Republic Bancorp (RBCAA) of Louisville, Ky., and FedFirst Financial Corp. (FFCO) of Monessen, Pa., are planning to return more of their capital to shareholders as the fiscal cliff looms.
Republic, the $3.4 billion-asset parent company of Republic Bank, said Wednesday it will pay a special one-time dividend this year of $1.10 a share to owners of its Class A shares and a one-time dividend of $1 a share to owners of its Class B shares, besides instituting a regular dividend next year of 16.5 cents a share for its Class A shares and 15 cents a share for its Class B shares.
Also on Wednesday, FedFirst, the $326 million-asset parent company of First Federal Savings Bank, said it will pay owners of its common shares a special one-time dividend of 25 cents a share and repurchase 10% of its outstanding common stock.
Both Republic and FedFirst said concerns the tax rate on dividends will rise next year unless lawmakers reach a fiscal deal spurred their decisions to declare the one-time payments in 2012. The companies join other cash-rich banks that have declared special dividends ahead of the possible increase.

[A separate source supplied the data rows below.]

(** * Home Assistant adapter: service selection, registry index, event
      forwarding, value classification, sensor action names and the
      illuminance accumulator

    A shallow embedding of the decision logic of [set-property.py],
    [ygg_ha_adapter.py] and [adjust_lux_on_events.py], followed by the
    properties proved about it.

    Conventions of the embedding:
    - a Python [str] is the list of its code points ([pystr]); literals are
      written [py "..."] and decoded from UTF-8;
    - the interpreter's Unicode tables and renderings are the fields of the
      class [PyRuntime]; its laws fix them on ASCII text only;
    - a Python [float] is an IEEE binary64 number ([spec_float] at precision
      53 and maximal exponent 1024);
    - a JSON document or Python object whose shape is not fixed is a
      [pyvalue]; a [dict] read by key is a [gmap], a [dict] that is iterated
      is an association list in insertion order;
    - [x.get(k)] on a missing key and JSON [null] are both [None]. *)

From Stdlib Require Import ZArith NArith List String Ascii Lia.
From Stdlib Require Import SpecFloat.
From stdpp Require Import gmap list.
(** * pdf-batch-processor: region discovery and page composition

    A shallow embedding of [src/pdf_processor.py].  The PDF object model
    (PyMuPDF) and the document writer (python-docx) are external
    collaborators: a page arrives here as its reconstructed lines, word
    boxes and search hits, and leaves as the list of calls the code makes
    on the collaborators (highlight annotations, inserted text, docx
    paragraphs, placed pages).

    Conventions of the embedding:
    - coordinates are rationals ([Q]).  The page composer
      ([place_page_full] and the two sheet layouts) computes as Python
      does, every operation rounded to binary64 ([rnd]: nearest, ties to
      even, 53-bit significand; the exponent is not bounded, so the
      model is that of the code as long as no intermediate result
      overflows or underflows, which page sizes do not come near).  In
      [process_pdf_file] the rectangles are only compared, passed on or
      shifted by constants, and the rounding is not modelled there;
    - a Python [str] is a [string] of ASCII characters; [lower], [strip],
      [int] and the case-insensitive search are modelled on ASCII text;
    - a Python exception is a value of [exn], carried by the [result]
      monad, and [try ... except] is [try_except]. *)

From Stdlib Require Import ZArith QArith Qround Qabs Qpower.
From Stdlib Require Import String Ascii List Bool Lia DecimalString.
From stdpp Require Import base gmap strings list.

Open Scope string_scope.
Open Scope list_scope.

(** ** Exceptions *)

Inductive exn : Type :=
  | ValueError
  | IndexError
  | ZeroDivisionError.

Definition result (A : Type) : Type := (exn + A)%type.

Definition ok {A} (a : A) : result A := inr a.
Definition raise {A} (e : exn) : result A := inl e.

Definition bind {A B} (m : result A) (k : A -> result B) : result B :=
  match m with
  | inl e => inl e
  | inr a => k a
  end.

Notation "x <- m ;; k" := (bind m (fun x => k))
  (at level 100, m at next level, right associativity).

(** [try: m except e: h] runs [m]; the handler [h] replaces the one
    exception [e], any other exception goes on. *)
Definition try_except {A} (m : result A) (catches : exn -> bool) (h : result A)
  : result A :=
  match m with
  | inl e => if catches e then h else inl e
  | inr a => inr a
  end.

Definition catch_ValueError (e : exn) : bool :=
  match e with ValueError => true | _ => false end.

(** A bare [except:] catches everything. *)
Definition catch_all (e : exn) : bool := true.

(** ** Text *)

Definition is_upper (c : ascii) : bool :=
  (65 <=? nat_of_ascii c)%nat && (nat_of_ascii c <=? 90)%nat.

Definition lower_ascii (c : ascii) : ascii :=
  if is_upper c then ascii_of_nat (nat_of_ascii c + 32) else c.

(** [s.lower()] *)
Fixpoint lower (s : string) : string :=
  match s with
  | EmptyString => EmptyString
  | String c t => String (lower_ascii c) (lower t)
  end.

(** [s.startswith(p)] *)
Definition startswith (p s : string) : bool := String.prefix p s.

(** [needle in haystack] *)
Fixpoint contains (needle haystack : string) : bool :=
  String.prefix needle haystack
  || match haystack with
     | EmptyString => false
     | String _ t => contains needle t
     end.

(** [re.search(pat, s, re.IGNORECASE)] for a lower-case literal [pat]. *)
Definition re_search_ignorecase (pat s : string) : bool :=
  contains pat (lower s).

"Given our strong capital levels and the possible significant increases in tax rates for 2013 as we approach the U.S. Government's 'fiscal cliff,' it is an opportune time to provide this special dividend distribution to our shareholders," Steve Trager, Republic's chief executive, said in a news release.
Republic said it expects to pay the special dividend on Dec. 21 to shareholders of record on Nov. 30. FedFirst said it expects to pay the special dividend on Dec. 7 to shareholders of record on Nov. 26.